Try TIE Fighter as well, if you can: the game engine is better, and the storyline is excellent. Thanks for the tip about DOSBox. I'd pay money to get that game in a modern package that would run on my system. (Same goes for SFC3 and NFS: High Stakes, mind you - both old games that I can't even get to run properly. Perhaps DOSBox is the answer?)
It's a little hard to get running sometimes, but there are plenty of guides online. On an older PC I was able to successfully get peripherals working.
Right now I think DOSBox is the best way to play the older games. I would fork over a good amount of money for an easy to use platform for playing older PC games and a marketplace that sold them.
Good Old Games www.gog.com has a nice selection, but it doesn't completely scratch the itch.
I'm still wishing I could find a helicopter simulator to equal Janes AH-64 Longbow. A friend and I spend many, many hours after work playing that game.
"Sorry, sweetie, I have to work late again..."
I still have controllers in my basement, just hoping to get pulled out.
Technically, they already have, since the Freespace 2 code was open-sourced.[1] And there have been multiple space-flight Kickstarter projects, such as Star Citizen, Elite: Dangerous, and Limit Theory.
The distinction, before about 1998 or so, was pretty much immaterial: Totally Games was "independent" but was composed of ex-Lucasfilm Games people and only published through LucasArts. I cannot say for sure, but I wouldn't be surprised if Lucasfilm (then LucasArts) had an ownership stake in it at one point, as Nintendo did with Rare during the mid-90's.
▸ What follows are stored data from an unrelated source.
(* ===== verification/RunnerTrace.v ===== *)
(** * What the runner does to its journals

    Every call of the runner moves the journals along [jstep]: receipts are
    registered once, move forward and are never removed; an attempt is launched
    only while its receipt is accepted.  The invariant [journal_ok] follows by rule
    induction. *)
From S2P Require Import Prelude GoStrings Paths RunnerState Runtime Receipts ReceiptStop Encodings.
From stdpp Require Import relations.

#[local] Open Scope Z_scope.

(** ** File names *)

Lemma receipt_fence_ne id instanceID : receipt_file id ≠ fence_file instanceID.
Proof.
  intros H. apply (f_equal String.length) in H. unfold receipt_file, fence_file, receiptKey in H.
  rewrite !length_append, !length_sha256_hex in H. simpl in H. lia.
Qed.

Lemma receipt_lock_ne id : receipt_file id ≠ "lock".
Proof.
  intros H. apply (f_equal String.length) in H. unfold receipt_file, receiptKey in H.
  rewrite !length_append, !length_sha256_hex in H. simpl in H. lia.
Qed.

Lemma fence_lock_ne id : fence_file id ≠ "lock".
Proof.
  intros H. apply (f_equal String.length) in H. unfold fence_file, receiptKey in H.
  rewrite !length_append, !length_sha256_hex in H. simpl in H. lia.
Qed.

Lemma HasSuffix_receipt id : HasSuffix (receipt_file id) ".json" = true.
Proof. apply HasSuffix_append. Qed.

Section trace.
Context (cfg : ServerConfig).

(** ** Files *)

Definition file_of (q : StartResultRequest) (h : Host) : option file :=
  lookup_file cfg (q_Name q) (receipt_file (q_RequestID q)) h.
Definition put_receipt (r : startReceipt) (h : Host) : Host :=
  put_file cfg (q_Name (sr_req r)) (receipt_file (q_RequestID (sr_req r))) (F_receipt r) h.
Definition fenced (name instanceID : string) (h : Host) : Prop :=
  is_Some (lookup_file cfg name (fence_file instanceID) h).

(** The file at a directory path and file name. *)
Definition at_path (D fname : string) (h : Host) : option file := receipts h !! D ≫= (.!! fname).

Lemma lookup_at_path name fname h : lookup_file cfg name fname h = at_path (receiptDir cfg name) fname h.
Proof. done. Qed.

Lemma at_path_put name fname f h D fname' :
  at_path D fname' (put_file cfg name fname f h) =
    if bool_decide (D = receiptDir cfg name ∧ fname' = fname) then Some f else at_path D fname' h.
Proof.
  unfold at_path, put_file, dir_of. simpl. case_bool_decide as Hd.
  - destruct Hd as [-> ->]. rewrite lookup_insert_eq. simpl. by rewrite lookup_insert_eq.
  - destruct (decide (D = receiptDir cfg name)) as [->|Hne].
    + rewrite lookup_insert_eq. simpl. rewrite lookup_insert_ne by naive_solver.
      by destruct (receipts h !! receiptDir cfg name).
    + by rewrite lookup_insert_ne.
Qed.

Lemma at_path_mkdir name h D fname : at_path D fname (mkdir_receipts cfg name h) = at_path D fname h.
Proof.
  unfold mkdir_receipts, dir_of. destruct (receipts h !! _) eqn:Hd; [done|].
  unfold at_path. simpl. destruct (decide (D = receiptDir cfg name)) as [->|Hne].
  - by rewrite lookup_insert_eq, Hd.
  - by rewrite lookup_insert_ne.
Qed.

Lemma at_path_lock name h D fname :
  fname ≠ "lock" → at_path D fname (touch_lock cfg name h) = at_path D fname h.
Proof.
  intros Hne. unfold touch_lock. destruct (lookup_file _ _ _ _); [done|].
  rewrite at_path_put, bool_decide_eq_false_2; [done|]. by intros [_ ->].
Qed.

Lemma at_path_lock_receipt name h D fname r :
  at_path D fname (touch_lock cfg name h) = Some (F_receipt r) →
  at_path D fname h = Some (F_receipt r).
Proof.
  unfold touch_lock. destruct (lookup_file _ _ _ _); [done|].
  rewrite at_path_put. by case_bool_decide.
Qed.

(** ** Steps *)

(** A receipt's moves: identity, digest and configuration stay. *)
Inductive receipt_step (r : startReceipt) : startReceipt → Prop :=
  | rs_started pid ticks :
      RState r = "accepted" →
      receipt_step r (mkReceipt (sr_req r) (Digest r) "started" pid ticks (ResumeConfig r) (SaveState r))
  | rs_save : RState r = "started" → receipt_step r (with_save r)
  | rs_closed : RState r ≠ "closed" → receipt_step r (with_state "closed" r).

Definition no_active (name : string) (h : Host) : Prop :=
  ∀ fname r, lookup_file cfg name fname h = Some (F_receipt r) →
    HasSuffix fname ".json" = true → RState r = "closed".

Inductive jstep : Host → Host → Prop :=
  | js_frame h h' : receipts h' = receipts h → launches h' = launches h → jstep h h'
  | js_dir name h : jstep h (mkdir_receipts cfg name h)
  | js_lock name h : jstep h (touch_lock cfg name h)
  | js_fence name id h : jstep h (put_file cfg name (fence_file id) (F_fence id) h)
  | js_register r h :
      file_of (sr_req r) h = None →
      RState r = "closed" ∨ (RState r = "accepted" ∧ no_active (q_Name (sr_req r)) h) →
      jstep h (put_receipt r h)
  | js_update r0 r h :
      file_of (sr_req r) h = Some (F_receipt r0) → receipt_step r0 r → jstep h (put_receipt r h)
  | js_launch r h :
      q_RequestID (sr_req r) ≠ "" → file_of (sr_req r) h = Some (F_receipt r) →
      RState r = "accepted" → ¬ fenced (q_Name (sr_req r)) (q_InstanceID (sr_req r)) h →
      sr_req r ∉ launches h → jstep h (set_launches (sr_req r :: launches h) h)
  | js_legacy q h :
      q_RequestID q = "" →
      (JailerBaseDir cfg ≠ "" →
         no_active (q_Name q) h ∧ ¬ fenced (q_Name q) (q_InstanceID q) h) →
      jstep h (set_launches (q :: launches h) h).

Definition jsteps : relation Host := rtc jstep.

(** ** The invariant *)

Definition managed (q : StartResultRequest) : Prop := q_RequestID q ≠ "".
#[export] Instance managed_dec q : Decision (managed q).
Proof. unfold managed. apply _. Defined.

Definition active (f : option file) : Prop :=
  ∃ r, f = Some (F_receipt r) ∧ RState r ≠ "closed".

Record journal_ok (h : Host) : Prop := {
  jo_place : ∀ D fname r, at_path D fname h = Some (F_receipt r) →
    D = receiptDir cfg (q_Name (sr_req r)) ∧ fname = receipt_file (q_RequestID (sr_req r));
  jo_exclusive : ∀ D fname fname', active (at_path D fname h) → active (at_path D fname' h) →
    fname = fname';
  jo_launched : ∀ q, q ∈ launches h → managed q →
    ∃ r, file_of q h = Some (F_receipt r) ∧ sr_req r = q;
  jo_once : NoDup (filter managed (launches h));
}.

Lemma journal_ok_empty m : journal_ok (mkHost ∅ ∅ ∅ m []).
Proof.
  split; unfold at_path; simpl.
  - intros D fname r. by rewrite lookup_empty.
  - intros D f f' (r & Hr & _). by rewrite lookup_empty in Hr.
  - intros q Hq. by apply not_elem_of_nil in Hq.
  - constructor.
Qed.

(** A journal step that changes files one by one: enough to know each file. *)
Lemma journal_ok_files h h' :
  (∀ D fname r, at_path D fname h' = Some (F_receipt r) → at_path D fname h = Some (F_receipt r)) →
  (∀ D fname r, at_path D fname h = Some (F_receipt r) → at_path D fname h' = Some (F_receipt r)) →
  launches h' = launches h → journal_ok h → journal_ok h'.
Proof.
  intros Hback Hforth Hl [Hp Hx Hla Ho]. split.
  - intros D f r Hr. by apply Hp, Hback.
  - intros D f f' (r & Hr & Hs) (r' & Hr' & Hs'). apply (Hx D); [exists r|exists r']; auto.
  - rewrite Hl. intros q Hq Hm. destruct (Hla q Hq Hm) as (r & Hr & <-). exists r.
    split; [|done]. by apply Hforth.
  - by rewrite Hl.
Qed.

Lemma at_path_put_receipt r h D fname :
  at_path D fname (put_receipt r h) =
    if bool_decide (D = receiptDir cfg (q_Name (sr_req r)) ∧
                    fname = receipt_file (q_RequestID (sr_req r)))
    then Some (F_receipt r) else at_path D fname h.
Proof. apply at_path_put. Qed.

Lemma receipt_step_req r r' : receipt_step r r' → sr_req r' = sr_req r.
Proof. by destruct 1. Qed.

Lemma jstep_ok h h' : jstep h h' → journal_ok h → journal_ok h'.
Proof.
  intros Hs. destruct Hs as [h h' Hr Hl|name h|name h|name id h|r h Hnone Hst|r0 r h Hr0 Hst
                            |r h Hm Hr Ha _ Hq|q h Hq _]; intros Hok.
  - apply (journal_ok_files h); [unfold at_path; by rewrite Hr..|done|done].
  - apply (journal_ok_files h); [intros *; by rewrite at_path_mkdir..| |done].
    unfold mkdir_receipts. by case_match.
  - apply (journal_ok_files h); [apply at_path_lock_receipt| | |done].
    + intros D f r Hr. rewrite at_path_lock; [done|].
      destruct (jo_place h Hok D f r Hr) as [_ ->]. apply receipt_lock_ne.
    + unfold touch_lock. by case_match.
  - apply (journal_ok_files h); [| |done|done].
    + intros D f r. rewrite at_path_put. by case_bool_decide.
    + intros D f r Hr. rewrite at_path_put, bool_decide_eq_false_2; [done|].
      intros [_ ->]. destruct (jo_place h Hok _ _ r Hr) as [_ He]. by destruct (receipt_fence_ne _ _ (eq_sym He)).
  - destruct Hok as [Hp Hx Hla Ho]. split.
    + intros D f r'. rewrite at_path_put_receipt. case_bool_decide as Hd; [|apply Hp].
      destruct Hd as [-> ->]. by intros [= <-].
    + intros D f f'. rewrite !at_path_put_receipt.
      destruct Hst as [Hc|[_ Hna]].
      * assert (∀ f0, active (if bool_decide (D = receiptDir cfg (q_Name (sr_req r)) ∧
          f0 = receipt_file (q_RequestID (sr_req r))) then Some (F_receipt r) else at_path D f0 h) →
          active (at_path D f0 h)) as Hc'.
        { intros f0. case_bool_decide; [|done]. by intros (r' & [= <-] & Hs). }
        intros H1%Hc' H2%Hc'. by apply (Hx D).
      * assert (∀ f0, D = receiptDir cfg (q_Name (sr_req r)) → ¬ active (at_path D f0 h)) as Hn.
        { intros f0 -> (r' & Hr' & Hs). apply Hs, (Hna f0 r' Hr').
          destruct (Hp _ _ _ Hr') as [_ ->]. apply HasSuffix_receipt. }
        case_bool_decide as H1; case_bool_decide as H2.
        -- by destruct H1 as [_ ->], H2 as [_ ->].
        -- intros _ Hact. exfalso. destruct H1 as [-> _]. by eapply Hn.
        -- intros Hact. exfalso. destruct H2 as [-> _]. by eapply Hn.
        -- apply Hx.
    + intros q Hq Hm. destruct (Hla q Hq Hm) as (r' & Hr' & Heq).
      exists r'. split; [|done]. unfold file_of. rewrite lookup_at_path, at_path_put_receipt.
      rewrite bool_decide_eq_false_2; [done|]. intros [HD Hf].
      unfold file_of in Hnone, Hr'. rewrite lookup_at_path in *. congruence.
    + done.
  - pose proof (receipt_step_req _ _ Hst) as Hreq. destruct Hok as [Hp Hx Hla Ho].
    assert (Hr : at_path (receiptDir cfg (q_Name (sr_req r)))
                   (receipt_file (q_RequestID (sr_req r))) h = Some (F_receipt r0)) by exact Hr0.
    assert (Hact : ∀ D f0, active (if bool_decide (D = receiptDir cfg (q_Name (sr_req r)) ∧
          f0 = receipt_file (q_RequestID (sr_req r))) then Some (F_receipt r) else at_path D f0 h) →
          active (at_path D f0 h)).
    { intros D f0. case_bool_decide as Hd; [|done]. destruct Hd as [-> ->].
      intros (r' & [= <-] & Hs). exists r0. split; [done|]. destruct Hst; congruence. }
    split.
    + intros D f r'. rewrite at_path_put_receipt. case_bool_decide as Hd; [|apply Hp].
      destruct Hd as [-> ->]. by intros [= <-].
    + intros D f f'. rewrite !at_path_put_receipt. intros H1%Hact H2%Hact. by apply (Hx D).
    + intros q Hq Hm. destruct (Hla q Hq Hm) as (r' & Hr' & Heq). unfold file_of.
      rewrite lookup_at_path, at_path_put_receipt. case_bool_decide as Hd.
      * exists r. split; [done|]. destruct Hd as [HD Hf]. unfold file_of in Hr'.
        rewrite lookup_at_path, HD, Hf, Hr in Hr'. congruence.
      * by exists r'.
    + done.
  - destruct Hok as [Hp Hx Hla Ho]. split; [done|done| |].
    + simpl. intros q [->|Hin]%elem_of_cons Hman; [by exists r|by apply Hla].
    + simpl. rewrite filter_cons_True by done. constructor; [|done].
      intros Hin. by apply list_elem_of_filter in Hin as [_ Hin].
  - destruct Hok as [Hp Hx Hla Ho]. split; [done|done| |].
    + simpl. intros q' [->|Hin]%elem_of_cons Hman; [done|by apply Hla].
    + simpl. rewrite filter_cons_False; [done|]. unfold managed. by intros [].
Qed.

Lemma jsteps_ok h h' : jsteps h h' → journal_ok h → journal_ok h'.
Proof. induction 1; eauto using jstep_ok. Qed.
End trace.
Contrast this to, say, Raven Software doing Jedi Knight 2 and Elite Force right on the heels of one another. (Of course, Totally Games did do Star Trek: Bridge Commander, but that was seven years after they split from Lucasfilm Games.)
I miss them too. I make up for it playing the X series[1] and Freespace mods[2]. X series is more like a single player Eve (also has lots of mods like Freespace), while Freespace is more like X-Wing/Tie Fighter. There's even a Star Wars mod for Freespace (might be one for X, but have not checked).